▸ Data excerpts
++++++++++

(** The [for] loop from iteration [attempt] on.  [fuel] bounds the
    number of times the loop condition is evaluated; [None] means it
    ran out. *)
Fixpoint forLoop (address : jsval) (maxRetries : nat)
         (fuel attempt : nat) (lastError : option caught)
  : M (option result) :=
  match fuel with
  | O => ret None
  | S fuel' =>
      if (attempt <=? maxRetries)%nat then
        r <- tryBlock address ;;
        match r with
        | inr v => ret (Some (Resolved v))
        | inl err =>
            a <- catchBlock maxRetries attempt err ;;
            match a with
            | Continue => forLoop address maxRetries fuel' (S attempt) (Some err)
            | Break => ret (Some (afterLoop address (Some err)))
            | Throw e => ret (Some (Rejected e))
            end
        end
      else ret (Some (afterLoop address lastError))
  end.

(** [fetchFirstMintedArtwork(address, maxRetries)]: iterations
    [0..maxRetries] and one more evaluation of the loop condition. *)
Definition fetchFirstMintedArtwork (address : jsval) (maxRetries : nat)
  : M (option result) :=
  forLoop address maxRetries (maxRetries + 2) 0 None.

End Fetch.

(* ================================================================= *)
(** ** Definitions that follow the specification's words *)

(** The wait of a 429 as the specification orders it: the [detail] hint
    when it is there and matches, else the [Retry-After] header when it is
    there, else the exponential backoff. *)
Definition claimed_wait429 (attempt : nat) (e : AxiosError) : num :=
  let d := response e ?. detail in
  let h := response e ?. retry_after in
  match (if present d then detail_match (text_of d) else None) with
  | Some c => times1000 (parseFloat c)
  | None =>
      if present h
      then times1000 (parseInt (text_of h))
      else backoff attempt 1000
  end.

(** The failure classes the specification retries: HTTP 429, 403 and 5xx,
    a request without response, a client-side timeout. *)
Definition retryable (c : caught) : bool :=
  match c with
  | Axios e =>
      match response e with
      | Some r => (status r =? 429)%Z || (status r =? 403)%Z || (500 <=? status r)%Z
      | None => request e || (present (code e) && (text_of (code e) =? "ECONNABORTED"))
      end
  | _ => false
  end.

(** Why a call that issued its last POST at iteration [j] of
    [0..maxRetries], ending as [out], settled as [r]: a return is what the
    unwrapping of [out] gave; the 429 error is thrown at the last
    iteration only; the final error wraps the error of [out], and the loop
    was left either at the last iteration or on an error outside the
    retried classes. *)
Definition ends_with (addr : string) (maxRetries j : nat) (out : outcome)
           (r : result) : Prop :=
  match r with
  | Resolved v => settle addr out = inr v
  | Rejected (RateLimitExceeded m) =>
      m = (maxRetries + 1)%nat /\ j = maxRetries
      /\ exists e, out = Rejects e /\ has_status e 429 = true
  | Rejected (FetchFailed ad le) =>
      ad = VString addr
      /\ exists err, le = Some err /\ settle addr out = inl err
                     /\ (j = maxRetries \/ retryable err = false)
  end.

(** The log of one passage through the gate: a grant, or a refusal, one
    sleep, and one second call whatever it answers. *)
Inductive gating : list event -> Prop :=
| gating_granted : gating [Gate true]
| gating_waited (ms : num) (again : bool) :
    gating [Gate false; Sleep ms; Gate again].

(** The log of attempts [k..n] when every attempt fails and is retried
    after [wait k], the last one excepted. *)
Inductive rounds (addr : string) (wait : nat -> num)
  : nat -> nat -> list event -> Prop :=
| rounds_last n g :
    gating g -> rounds addr wait n n (g ++ [Post addr])%list
| rounds_retry k n g l :
    (k < n)%nat -> gating g -> rounds addr wait (S k) n l ->
    rounds addr wait k n (g ++ [Post addr; Sleep (wait k)] ++ l)%list.

(** A response in which every link down to the first edge's leaf is
    there, with [uri] at the leaf and [others] after the first edge. *)
Definition envelope_with_leaf (uri : option string)
           (others : list (option Envelope.Edge)) : Envelope.Body :=
  let image := {| Envelope.downloadableUri := uri |} in
  let preview := {| Envelope.previewImage' := Some image |} in
  let media := {| Envelope.previewImage := Some preview |} in
  let node := {| Envelope.media := Some media |} in
  let edge := {| Envelope.node := Some node |} in
  {| Envelope.data := Some {| Envelope.profile := Some
       {| Envelope.collectedCollectionsOrTokens := Some
            {| Envelope.edges := Some (Some edge :: others) |} |} |} |}.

++++++++++

Using the records above, select and copy every line that has the word "when".

    when it is there and matches, else the [Retry-After] header when it is
(** The log of attempts [k..n] when every attempt fails and is retried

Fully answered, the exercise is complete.